DIRECTIONS FOR THIS TASK -> Below are the records; pull every line that includes "pose".

[Collected data entries]
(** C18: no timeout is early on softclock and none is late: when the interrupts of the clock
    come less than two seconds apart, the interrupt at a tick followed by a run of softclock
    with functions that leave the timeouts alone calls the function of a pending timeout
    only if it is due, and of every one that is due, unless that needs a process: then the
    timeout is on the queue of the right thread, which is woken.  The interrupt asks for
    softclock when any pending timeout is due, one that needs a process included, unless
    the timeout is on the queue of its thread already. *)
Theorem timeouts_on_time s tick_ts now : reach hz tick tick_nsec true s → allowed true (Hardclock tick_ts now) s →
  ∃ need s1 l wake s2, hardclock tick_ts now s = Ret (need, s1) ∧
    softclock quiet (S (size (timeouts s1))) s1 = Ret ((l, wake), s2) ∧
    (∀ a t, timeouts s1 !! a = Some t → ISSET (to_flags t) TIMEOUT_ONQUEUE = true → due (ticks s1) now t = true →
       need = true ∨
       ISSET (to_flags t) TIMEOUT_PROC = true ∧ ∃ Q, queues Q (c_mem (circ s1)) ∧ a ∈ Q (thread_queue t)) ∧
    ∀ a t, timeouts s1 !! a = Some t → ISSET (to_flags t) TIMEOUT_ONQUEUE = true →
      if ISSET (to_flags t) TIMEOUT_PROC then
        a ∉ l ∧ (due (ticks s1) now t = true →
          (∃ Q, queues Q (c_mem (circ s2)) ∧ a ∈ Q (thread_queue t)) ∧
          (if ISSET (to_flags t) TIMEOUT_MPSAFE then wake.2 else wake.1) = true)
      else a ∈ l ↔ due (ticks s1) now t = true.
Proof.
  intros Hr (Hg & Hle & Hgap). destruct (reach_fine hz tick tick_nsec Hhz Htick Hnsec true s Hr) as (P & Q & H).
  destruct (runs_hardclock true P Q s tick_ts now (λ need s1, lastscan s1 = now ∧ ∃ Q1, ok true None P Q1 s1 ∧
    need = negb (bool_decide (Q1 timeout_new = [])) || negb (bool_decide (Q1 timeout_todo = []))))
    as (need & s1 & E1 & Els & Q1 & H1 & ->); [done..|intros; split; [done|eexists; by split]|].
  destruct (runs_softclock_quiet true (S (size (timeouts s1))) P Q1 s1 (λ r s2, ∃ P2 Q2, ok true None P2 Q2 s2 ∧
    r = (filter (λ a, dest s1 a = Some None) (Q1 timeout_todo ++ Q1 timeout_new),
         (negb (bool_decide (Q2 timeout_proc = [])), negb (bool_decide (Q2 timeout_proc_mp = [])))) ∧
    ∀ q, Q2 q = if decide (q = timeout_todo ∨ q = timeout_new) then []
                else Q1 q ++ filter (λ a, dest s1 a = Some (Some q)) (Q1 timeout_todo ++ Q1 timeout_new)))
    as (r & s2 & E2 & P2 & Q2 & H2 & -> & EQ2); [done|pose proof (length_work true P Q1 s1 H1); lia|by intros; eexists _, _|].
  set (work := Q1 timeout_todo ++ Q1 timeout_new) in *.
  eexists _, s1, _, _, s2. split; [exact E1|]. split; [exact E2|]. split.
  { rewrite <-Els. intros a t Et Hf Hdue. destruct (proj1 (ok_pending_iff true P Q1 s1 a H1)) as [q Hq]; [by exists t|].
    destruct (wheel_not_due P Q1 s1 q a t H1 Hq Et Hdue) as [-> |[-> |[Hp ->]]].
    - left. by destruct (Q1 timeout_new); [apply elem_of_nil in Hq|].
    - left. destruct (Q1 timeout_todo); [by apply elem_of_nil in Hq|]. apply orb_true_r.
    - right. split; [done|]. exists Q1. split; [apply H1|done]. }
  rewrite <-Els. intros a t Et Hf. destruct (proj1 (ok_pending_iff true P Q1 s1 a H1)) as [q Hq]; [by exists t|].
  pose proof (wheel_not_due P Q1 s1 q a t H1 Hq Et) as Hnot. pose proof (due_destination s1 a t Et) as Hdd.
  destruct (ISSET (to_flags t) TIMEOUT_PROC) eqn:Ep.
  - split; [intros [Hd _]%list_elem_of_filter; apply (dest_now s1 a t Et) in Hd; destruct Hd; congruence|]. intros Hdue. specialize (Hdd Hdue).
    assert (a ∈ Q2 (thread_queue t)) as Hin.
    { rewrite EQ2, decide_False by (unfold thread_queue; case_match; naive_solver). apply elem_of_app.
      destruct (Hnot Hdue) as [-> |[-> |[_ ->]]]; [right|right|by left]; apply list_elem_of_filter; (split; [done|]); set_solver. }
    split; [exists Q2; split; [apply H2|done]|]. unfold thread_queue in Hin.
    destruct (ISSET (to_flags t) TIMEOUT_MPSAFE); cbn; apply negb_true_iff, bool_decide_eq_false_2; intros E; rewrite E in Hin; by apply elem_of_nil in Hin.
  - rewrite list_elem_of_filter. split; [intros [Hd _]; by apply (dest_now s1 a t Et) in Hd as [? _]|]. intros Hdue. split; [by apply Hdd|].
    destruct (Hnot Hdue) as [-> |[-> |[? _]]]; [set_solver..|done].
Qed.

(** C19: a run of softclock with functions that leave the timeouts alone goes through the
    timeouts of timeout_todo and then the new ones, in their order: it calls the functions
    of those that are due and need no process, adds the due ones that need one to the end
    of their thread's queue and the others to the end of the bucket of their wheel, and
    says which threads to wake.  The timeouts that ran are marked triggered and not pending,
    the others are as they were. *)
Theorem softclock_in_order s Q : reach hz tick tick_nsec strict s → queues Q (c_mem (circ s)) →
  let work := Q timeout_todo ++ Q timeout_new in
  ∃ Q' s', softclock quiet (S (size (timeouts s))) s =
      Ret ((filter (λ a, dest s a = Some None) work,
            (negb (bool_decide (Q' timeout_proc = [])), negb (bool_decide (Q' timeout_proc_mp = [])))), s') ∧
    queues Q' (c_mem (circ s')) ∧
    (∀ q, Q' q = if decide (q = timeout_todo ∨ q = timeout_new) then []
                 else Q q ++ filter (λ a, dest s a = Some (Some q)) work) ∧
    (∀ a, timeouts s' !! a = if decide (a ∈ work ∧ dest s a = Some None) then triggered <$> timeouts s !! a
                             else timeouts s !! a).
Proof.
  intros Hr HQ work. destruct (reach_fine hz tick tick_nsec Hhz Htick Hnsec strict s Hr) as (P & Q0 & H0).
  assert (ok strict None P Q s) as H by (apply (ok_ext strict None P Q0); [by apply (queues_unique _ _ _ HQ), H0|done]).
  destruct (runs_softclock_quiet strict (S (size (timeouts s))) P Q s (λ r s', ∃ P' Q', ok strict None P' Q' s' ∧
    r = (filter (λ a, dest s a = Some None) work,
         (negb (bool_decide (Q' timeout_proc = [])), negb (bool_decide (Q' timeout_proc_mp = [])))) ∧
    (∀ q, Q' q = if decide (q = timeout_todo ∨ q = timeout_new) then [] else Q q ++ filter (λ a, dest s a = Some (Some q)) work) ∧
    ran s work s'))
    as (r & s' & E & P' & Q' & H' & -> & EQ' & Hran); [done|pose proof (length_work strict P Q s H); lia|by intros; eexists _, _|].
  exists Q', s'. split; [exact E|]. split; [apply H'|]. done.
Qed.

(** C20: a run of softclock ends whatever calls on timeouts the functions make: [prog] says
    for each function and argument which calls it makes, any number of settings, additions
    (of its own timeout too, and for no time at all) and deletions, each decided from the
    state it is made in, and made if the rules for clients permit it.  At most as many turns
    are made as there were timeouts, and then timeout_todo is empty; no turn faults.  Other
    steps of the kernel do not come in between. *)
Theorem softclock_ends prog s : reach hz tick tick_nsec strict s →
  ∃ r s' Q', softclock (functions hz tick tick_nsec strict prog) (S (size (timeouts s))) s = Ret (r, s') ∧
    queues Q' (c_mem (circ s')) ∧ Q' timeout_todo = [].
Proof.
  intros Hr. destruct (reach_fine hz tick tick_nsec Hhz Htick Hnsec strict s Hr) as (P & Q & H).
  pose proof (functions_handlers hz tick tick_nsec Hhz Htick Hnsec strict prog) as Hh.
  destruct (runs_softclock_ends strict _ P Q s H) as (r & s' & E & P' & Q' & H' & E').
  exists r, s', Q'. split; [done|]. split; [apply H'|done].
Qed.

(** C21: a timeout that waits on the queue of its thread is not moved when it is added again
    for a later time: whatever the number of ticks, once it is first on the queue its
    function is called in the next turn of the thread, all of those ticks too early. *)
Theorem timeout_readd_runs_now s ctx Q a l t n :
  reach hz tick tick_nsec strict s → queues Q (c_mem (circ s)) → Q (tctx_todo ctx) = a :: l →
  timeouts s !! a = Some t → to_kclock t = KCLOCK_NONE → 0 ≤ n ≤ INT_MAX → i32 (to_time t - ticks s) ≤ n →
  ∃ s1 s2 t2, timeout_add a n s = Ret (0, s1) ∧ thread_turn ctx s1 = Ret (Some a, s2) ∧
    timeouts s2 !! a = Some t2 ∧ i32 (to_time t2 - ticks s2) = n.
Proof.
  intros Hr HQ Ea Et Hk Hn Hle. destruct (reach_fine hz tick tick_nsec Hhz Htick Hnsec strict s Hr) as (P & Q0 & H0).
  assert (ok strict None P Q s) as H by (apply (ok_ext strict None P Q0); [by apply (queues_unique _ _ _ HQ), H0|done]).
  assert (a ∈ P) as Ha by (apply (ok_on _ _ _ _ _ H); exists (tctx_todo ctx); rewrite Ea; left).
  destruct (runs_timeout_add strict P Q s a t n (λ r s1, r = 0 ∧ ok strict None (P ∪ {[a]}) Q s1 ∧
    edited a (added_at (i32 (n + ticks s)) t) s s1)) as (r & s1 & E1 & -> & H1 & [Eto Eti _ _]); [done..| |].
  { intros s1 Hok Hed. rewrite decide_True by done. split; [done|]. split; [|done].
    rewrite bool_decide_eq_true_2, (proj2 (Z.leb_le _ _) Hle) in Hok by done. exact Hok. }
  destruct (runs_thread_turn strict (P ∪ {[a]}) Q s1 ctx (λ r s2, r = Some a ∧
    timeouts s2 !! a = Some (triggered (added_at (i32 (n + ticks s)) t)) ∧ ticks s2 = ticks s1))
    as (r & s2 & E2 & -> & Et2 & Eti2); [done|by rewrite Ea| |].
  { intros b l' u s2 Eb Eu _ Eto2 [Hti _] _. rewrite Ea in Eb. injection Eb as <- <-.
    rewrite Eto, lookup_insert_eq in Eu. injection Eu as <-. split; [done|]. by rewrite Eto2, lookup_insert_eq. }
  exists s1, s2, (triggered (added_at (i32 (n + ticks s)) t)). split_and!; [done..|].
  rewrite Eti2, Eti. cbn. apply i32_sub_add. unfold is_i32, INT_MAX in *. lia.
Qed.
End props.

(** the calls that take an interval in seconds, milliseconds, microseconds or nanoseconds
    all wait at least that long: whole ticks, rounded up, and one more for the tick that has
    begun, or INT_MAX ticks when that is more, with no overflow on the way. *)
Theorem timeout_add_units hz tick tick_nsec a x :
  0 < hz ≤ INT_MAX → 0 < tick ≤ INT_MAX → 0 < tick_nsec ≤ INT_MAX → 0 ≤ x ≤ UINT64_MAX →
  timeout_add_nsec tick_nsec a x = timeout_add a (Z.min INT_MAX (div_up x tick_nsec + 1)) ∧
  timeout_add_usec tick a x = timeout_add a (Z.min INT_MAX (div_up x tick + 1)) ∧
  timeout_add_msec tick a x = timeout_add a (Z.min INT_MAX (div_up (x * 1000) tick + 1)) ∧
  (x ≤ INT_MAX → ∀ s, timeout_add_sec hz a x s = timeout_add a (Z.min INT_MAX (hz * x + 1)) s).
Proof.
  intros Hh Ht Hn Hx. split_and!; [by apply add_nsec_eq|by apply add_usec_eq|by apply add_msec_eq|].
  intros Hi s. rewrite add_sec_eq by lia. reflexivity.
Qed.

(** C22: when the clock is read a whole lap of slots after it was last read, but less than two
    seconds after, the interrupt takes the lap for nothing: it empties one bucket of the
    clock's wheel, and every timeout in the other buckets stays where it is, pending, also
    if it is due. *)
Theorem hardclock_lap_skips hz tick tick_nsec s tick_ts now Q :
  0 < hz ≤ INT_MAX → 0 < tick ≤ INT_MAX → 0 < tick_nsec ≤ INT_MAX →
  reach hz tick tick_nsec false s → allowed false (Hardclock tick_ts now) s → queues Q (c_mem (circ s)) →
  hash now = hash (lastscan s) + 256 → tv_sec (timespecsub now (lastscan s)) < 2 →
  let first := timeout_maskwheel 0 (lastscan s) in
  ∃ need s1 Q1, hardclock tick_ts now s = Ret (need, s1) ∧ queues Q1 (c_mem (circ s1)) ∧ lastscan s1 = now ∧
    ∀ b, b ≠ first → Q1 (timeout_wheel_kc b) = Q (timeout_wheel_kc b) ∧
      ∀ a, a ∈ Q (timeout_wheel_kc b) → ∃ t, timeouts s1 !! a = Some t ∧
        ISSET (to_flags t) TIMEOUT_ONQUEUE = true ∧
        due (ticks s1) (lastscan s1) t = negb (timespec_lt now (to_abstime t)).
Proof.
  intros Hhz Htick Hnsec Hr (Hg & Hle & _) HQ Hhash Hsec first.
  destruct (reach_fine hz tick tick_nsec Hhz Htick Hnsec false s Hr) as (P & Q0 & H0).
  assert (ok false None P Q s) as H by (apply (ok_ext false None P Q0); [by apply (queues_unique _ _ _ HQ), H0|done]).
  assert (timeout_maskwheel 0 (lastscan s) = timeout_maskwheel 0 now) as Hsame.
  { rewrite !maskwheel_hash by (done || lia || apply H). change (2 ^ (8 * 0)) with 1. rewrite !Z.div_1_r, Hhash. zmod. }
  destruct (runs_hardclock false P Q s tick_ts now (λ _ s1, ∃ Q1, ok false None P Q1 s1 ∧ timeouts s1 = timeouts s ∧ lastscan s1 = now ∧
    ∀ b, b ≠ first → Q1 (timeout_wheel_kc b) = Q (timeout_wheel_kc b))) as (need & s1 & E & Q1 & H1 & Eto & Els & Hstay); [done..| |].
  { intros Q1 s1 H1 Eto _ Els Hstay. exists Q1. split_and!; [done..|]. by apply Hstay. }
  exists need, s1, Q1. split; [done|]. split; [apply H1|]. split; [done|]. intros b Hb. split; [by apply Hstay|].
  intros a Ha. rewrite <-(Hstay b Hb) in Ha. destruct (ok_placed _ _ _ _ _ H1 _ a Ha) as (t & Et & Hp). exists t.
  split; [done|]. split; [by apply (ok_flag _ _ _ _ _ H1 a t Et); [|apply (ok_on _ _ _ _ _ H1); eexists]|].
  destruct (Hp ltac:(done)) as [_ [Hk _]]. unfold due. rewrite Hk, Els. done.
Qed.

SOLUTION TO THIS PROBLEM ->
    as (r & s2 & E2 & P2 & Q2 & H2 & -> & EQ2); [done|pose proof (length_work true P Q1 s1 H1); lia|by intros; eexists _, _|].
  pose proof (wheel_not_due P Q1 s1 q a t H1 Hq Et) as Hnot. pose proof (due_destination s1 a t Et) as Hdd.
    as (r & s' & E & P' & Q' & H' & -> & EQ' & Hran); [done|pose proof (length_work strict P Q s H); lia|by intros; eexists _, _|].
  pose proof (functions_handlers hz tick tick_nsec Hhz Htick Hnsec strict prog) as Hh.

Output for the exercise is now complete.